(** C5, as the code has it. The stratified split raises [AssertionError], and
    returns nothing, exactly when the assertion of the source fails: the
    ratios, added from left to right in binary64, do not sum to 1.0 within
    1e-6. With ratios that pass and a seed the generator accepts, it raises
    [KeyError] exactly when no column of the table has the name of the label
    column. The uniform split takes no ratios and checks none: it returns for
    every table and every seed the generator accepts. *)
Theorem C5_stratified_rejects {R : RandomLib} (df : DataFrame)
    (label_col : string) (seed : Z)
    (ratios : Val64.float * Val64.float * Val64.float) :
  (Val64._stratified_split df label_col seed ratios = Raise AssertionError
   <-> Val64.ratios_sum_ok ratios = false)
  /\ (Val64.ratios_sum_ok ratios = true -> (0 <= seed)%Z ->
      (Val64._stratified_split df label_col seed ratios = Raise KeyError
       <-> ~ In label_col (columns df)))
  /\ ((0 <= seed)%Z -> exists out, Val._split_dataframe df seed = Ok out).
Proof.
  split; [split|split].
  - intros H.
    destruct (stratified64_raises _ _ _ _ _ H)
      as [[_ Hr]|[_ [E|[E|[E|[E _]]]]]]; [exact Hr | discriminate ..].
  - apply stratified64_bad_ratios.
  - intros Hok Hs. split.
    + intros H.
      destruct (stratified64_raises _ _ _ _ _ H)
        as [[E _]|[_ [E|[E|[E|[_ [_ Hn]]]]]]];
        [discriminate .. | exact Hn].
    + intros Hn. apply stratified64_no_column; try assumption.
      now apply column_position_KeyError.
  - intros Hs. rewrite split_dataframe_eq by exact Hs.
    destruct (uniform_positions seed (len df)) as [[pt pv] ps]. eauto.
Qed.

Lemma C5_stratified_rejects_witness :
  Val64._stratified_split Demo.table "label" 42
    (Float64.f0_5, Float64.f0_3, Float64.f0_3)
  = Raise AssertionError
  /\ Val64._stratified_split Demo.table "protocol_type" 42 Demo.ratios64
     = Raise KeyError
  /\ exists out, Val._split_dataframe Demo.table 42 = Ok out.
Proof.
  split; [|split].
  - apply (C5_stratified_rejects Demo.table "label" 42
             (Float64.f0_5, Float64.f0_3, Float64.f0_3)).
    reflexivity.
  - apply (C5_stratified_rejects Demo.table "protocol_type" 42
             Demo.ratios64).
    + reflexivity.
    + lia.
    + simpl. intros [H|[H|[]]]; discriminate.
  - apply (C5_stratified_rejects Demo.table "label" 42 Demo.ratios64). lia.
Defined.

(** C5, as stated, fails. The ratios (0.5, 0.3, 0.3) do not sum to 1, yet the
    uniform split, which has no ratios parameter, returns its three tables;
    and the stratified split raises (a [ValueError]) on an empty table whose
    ratios pass and whose label column exists. *)
Lemma C5_counterexample :
  (Val64.ratios_sum_ok (Float64.f0_5, Float64.f0_3, Float64.f0_3) = false
   /\ exists out, Val._split_dataframe Demo.table 42 = Ok out)
  /\ (Val64.ratios_sum_ok Demo.ratios64 = true
      /\ In "label"%string (columns Demo.empty_table)
      /\ Val64._stratified_split Demo.empty_table "label" 42 Demo.ratios64
         = Raise ValueError).
Proof.
  split; [split|repeat split].
  - reflexivity.
  - eexists. vm_compute. reflexivity.
  - simpl. auto.
Qed.




(** ** Proportions per label *)




(** C7. In the stratified split the rows whose label is missing form a group
    of their own: [groupby] yields the missing key with exactly those rows
    when there are any, and every group holds rows of its own key only. The
    call does not fail because of them, and the [m] rows with a missing label
    are cut as the rows of any label are, by [a = int(r_train * m)] and
    [b = int(r_val * m)]: [min(a, m)] go to Train,
    [min(a + b, m) - min(a, m)] to Validation and the rest to Test, so that
    all [m] are in the outputs. *)
Theorem C7_missing_label_group {R : RandomLib} (df : DataFrame)
    (label_col : string) (c : nat) (seed : Z) (r0 r1 r2 : Val64.float) :
  rows df <> [] ->
  (Z.of_nat (len df) < 2 ^ 53)%Z ->
  Val64.valid_ratios (r0, r1, r2) ->
  seed32 seed ->
  column_position label_col (columns df) = Ok c ->
  let m := count_label c Missing df in
  (exists groups,
      groupby df label_col = Ok groups
      /\ (0 < m ->
          In (Missing,
              mk_frame (columns df)
                (filter (fun r => value_eqb (cell c r) Missing) (rows df)))
             groups)
      /\ (forall k g r, In (k, g) groups -> In r (rows g) -> cell c r = k))
  /\ (exists train val test,
         Val64._stratified_split df label_col seed (r0, r1, r2)
         = Ok (train, val, test)
         /\ (exists a b,
                Val64.cut r0 m = Ok a /\ Val64.cut r1 m = Ok b
                /\ (0 <= a)%Z /\ (0 <= b)%Z
                /\ Z.of_nat (count_label c Missing train)
                   = Z.min a (Z.of_nat m)
                /\ Z.of_nat (count_label c Missing val)
                   = (Z.min (a + b) (Z.of_nat m) - Z.min a (Z.of_nat m))%Z)
         /\ count_label c Missing train + count_label c Missing val
            + count_label c Missing test = m).
Proof.
  intros Hne Hn Hv Hs Hc m. split.
  - unfold groupby. rewrite Hc. cbn [bind]. eexists.
    split; [reflexivity|]. split.
    + intros Hm. apply in_map_iff. exists Missing. split; [reflexivity|].
      unfold m, count_label in Hm.
      destruct (group_rows c Missing (rows df)) as [|r rs] eqn:E;
        [simpl in Hm; lia|].
      assert (Hr : In r (group_rows c Missing (rows df)))
        by (rewrite E; now left).
      apply filter_In in Hr. destruct Hr as [Hr Hk].
      apply value_eqb_eq in Hk. apply group_keys_In. eauto.
    + intros k g r Hg Hr. apply in_map_iff in Hg.
      destruct Hg as [k' [E _]]. inversion E; subst. cbn [rows] in Hr.
      apply filter_In in Hr. apply value_eqb_eq. exact (proj2 Hr).
  - destruct (stratified64_counts_ok df label_col c seed r0 r1 r2
                Hne Hn Hv Hs Hc) as [train [val [test [E Hk]]]].
    exists train, val, test. split; [exact E|].
    destruct (Hk Missing) as [a [b [Ea [Eb [Ha [Hb [Ht [Hva Hte]]]]]]]].
    fold m in Ea, Eb, Ht, Hva, Hte.
    rewrite Ht, Hva, Hte. unfold train_size, val_size, test_size. split.
    + exists a, b. repeat split; try assumption; lia.
    + lia.
Qed.

Lemma C7_missing_label_group_witness :
  let m := count_label 1 Missing Demo.table in
  (exists groups,
      groupby Demo.table "label" = Ok groups
      /\ (0 < m ->
          In (Missing,
              mk_frame (columns Demo.table)
                (filter (fun r => value_eqb (cell 1 r) Missing)
                        (rows Demo.table)))
             groups)
      /\ (forall k g r, In (k, g) groups -> In r (rows g) -> cell 1 r = k))
  /\ (exists train val test,
         Val64._stratified_split Demo.table "label" 42 Demo.ratios64
         = Ok (train, val, test)
         /\ (exists a b,
                Val64.cut Float64.f0_6 m = Ok a
                /\ Val64.cut Float64.f0_2 m = Ok b
                /\ (0 <= a)%Z /\ (0 <= b)%Z
                /\ Z.of_nat (count_label 1 Missing train)
                   = Z.min a (Z.of_nat m)
                /\ Z.of_nat (count_label 1 Missing val)
                   = (Z.min (a + b) (Z.of_nat m) - Z.min a (Z.of_nat m))%Z)
         /\ count_label 1 Missing train + count_label 1 Missing val
            + count_label 1 Missing test = m).
Proof.
  apply (C7_missing_label_group Demo.table "label" 1 42
           Float64.f0_6 Float64.f0_2 Float64.f0_2).
  - discriminate.
  - vm_compute. reflexivity.
  - exact valid_ratios_default.
  - exact seed32_42.
  - reflexivity.
Defined.

(** C8, as the code has it. All the groups are shuffled by one generator,
    the one [_stratified_split] creates from the seed before the loop, which
    every shuffle advances, in the order [groupby] yields the groups: the
    parts of the groups that follow a prefix of groups are those the loop
    computes from the generator state the prefix leaves, a state that depends
    on the generator the loop starts from and on the sizes of the groups of
    the prefix. *)
Theorem C8_one_generator_for_all_groups {R : RandomLib} (r0 r1 : Q)
    (rng : bit_generator) (before rest : list (value * DataFrame)) :
  Val.split_groups r0 r1 rng (before ++ rest)
  = bind (Val.split_groups r0 r1 rng before)
      (fun '(t1, v1, s1) =>
         bind (Val.split_groups r0 r1
                 (state_after rng (group_sizes before)) rest)
           (fun '(t2, v2, s2) => Ok (t1 ++ t2, v1 ++ v2, s1 ++ s2))).
Proof.
  revert rng. induction before as [|[k g] before IH]; intros rng.
  - cbn [app Val.split_groups bind group_sizes map state_after].
    destruct (Val.split_groups r0 r1 rng rest) as [[[t2 v2] s2]|e];
      reflexivity.
  - cbn [app Val.split_groups group_sizes map state_after snd].
    destruct (shuffle rng (arange (len g))) as [idx rng']. cbn [snd].
    destruct (iloc g _) as [tp|e]; [|reflexivity]. cbn [bind].
    destruct (iloc g _) as [vp|e]; [|reflexivity]. cbn [bind].
    destruct (iloc g _) as [sp|e]; [|reflexivity]. cbn [bind].
    rewrite IH. fold (group_sizes before).
    destruct (Val.split_groups r0 r1 rng' before) as [[[t1 v1] s1]|e];
      [|reflexivity].
    cbn [bind].
    destruct (Val.split_groups r0 r1
                (state_after rng' (group_sizes before)) rest)
      as [[[t2 v2] s2]|e]; reflexivity.
Qed.

(** C8, as stated, fails. The tables [Demo.table_b] and [Demo.table_ab]
    contain the same group B (same key, same five rows, index labels
    100 .. 104). Run with the generator [LcgRandom] under seed 42, the loop
    sends rows 102, 104, 101 of the group to Train in the first table and,
    after the group A that precedes it in the second, other rows: the
    shuffle of B starts from the state the shuffle of A leaves. *)
Lemma C8_counterexample :
  exists ga gb t1 v1 s1 ta va sa t2 v2 s2,
    groupby Demo.table_b "label" = Ok [(Text "B", gb)]
    /\ groupby Demo.table_ab "label" = Ok [(Text "A", ga); (Text "B", gb)]
    /\ Val.split_groups (6 # 10) (2 # 10) (seed_sequence 42)
         [(Text "B", gb)]
       = Ok ([t1], [v1], [s1])
    /\ Val.split_groups (6 # 10) (2 # 10) (seed_sequence 42)
         [(Text "A", ga); (Text "B", gb)]
       = Ok ([ta; t2], [va; v2], [sa; s2])
    /\ index t1 = [102; 104; 101]%Z
    /\ index t1 <> index t2.
Proof.
  do 11 eexists.
  split; [vm_compute; reflexivity|].
  split; [vm_compute; reflexivity|].
  split; [vm_compute; reflexivity|].
  split; [vm_compute; reflexivity|].
  split; [vm_compute; reflexivity|].
  vm_compute. discriminate.
Qed.



(** * The rest of [analyzer/views.py]: what [analyze_arff_view] does with the
      table, and the plots *)

(** ** Python strings

    A [str] is read as its code units ([string]). [str.lower] is an
    interface: the model fixes what it does on ASCII text, where it maps
    [A .. Z] to [a .. z] and keeps every other character. *)

Definition ascii_lower (a : ascii) : ascii :=
  let n := nat_of_ascii a in
  if (65 <=? n) && (n <=? 90) then ascii_of_nat (n + 32) else a.

Fixpoint lower_ascii_text (s : string) : string :=
  match s with
  | EmptyString => EmptyString
  | String a rest => String (ascii_lower a) (lower_ascii_text rest)
  end.

Fixpoint is_ascii_text (s : string) : bool :=
  match s with
  | EmptyString => true
  | String a rest => (nat_of_ascii a <? 128) && is_ascii_text rest
  end.

Class PyStr : Type := {
  (** [s.lower()] *)
  lower : string -> string;
  lower_on_ascii :
    forall s, is_ascii_text s = true -> lower s = lower_ascii_text s
}.

(** The instance used to run the model on concrete tables. *)
#[export] Instance AsciiStr : PyStr := {|
  lower := lower_ascii_text;
  lower_on_ascii := fun s _ => eq_refl
|}.

(** ** A [dict] with string keys, in insertion order: setting a key that is
    there replaces its value. *)

Definition dict (V : Type) : Type := list (string * V).

Fixpoint dict_set {V : Type} (k : string) (v : V) (d : dict V) : dict V :=
  match d with
  | [] => [(k, v)]
  | (k', v') :: rest =>
      if String.eqb k' k then (k, v) :: rest
      else (k', v') :: dict_set k v rest
  end.

Fixpoint dict_get {V : Type} (k : string) (d : dict V) : option V :=
  match d with
  | [] => None
  | (k', v') :: rest => if String.eqb k' k then Some v' else dict_get k rest
  end.

(** ** The choice of the split in [analyze_arff_view] *)

Module View.

Section Choice.

Context {R : RandomLib} {S : PyStr}.

(** [{c.lower(): c for c in df.columns}] *)
Definition lower_map (cols : list string) : dict string :=
  fold_left (fun d c => dict_set (lower c) c d) cols [].

(** [pt_col]: [lower_map['protocol_type']] when the key is there, else
    [None]. *)
Definition pt_col (cols : list string) : option string :=
  dict_get "protocol_type" (lower_map cols).

(** The split the view makes: stratified by [pt_col] when there is one,
    uniform otherwise, with seed 42 and the default ratios. *)
Definition split (df : DataFrame)
  : result (DataFrame * DataFrame * DataFrame) :=
  match pt_col (columns df) with
  | Some c => Val._stratified_split df c 42 (6 # 10, 2 # 10, 2 # 10)
  | None => Val._split_dataframe df 42
  end.

End Choice.

End View.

=-=-=

Exercise goal: In the listing above, each line with the word "EmptyString" is to be copied out.

Written reply:
  | EmptyString => EmptyString
  | EmptyString => true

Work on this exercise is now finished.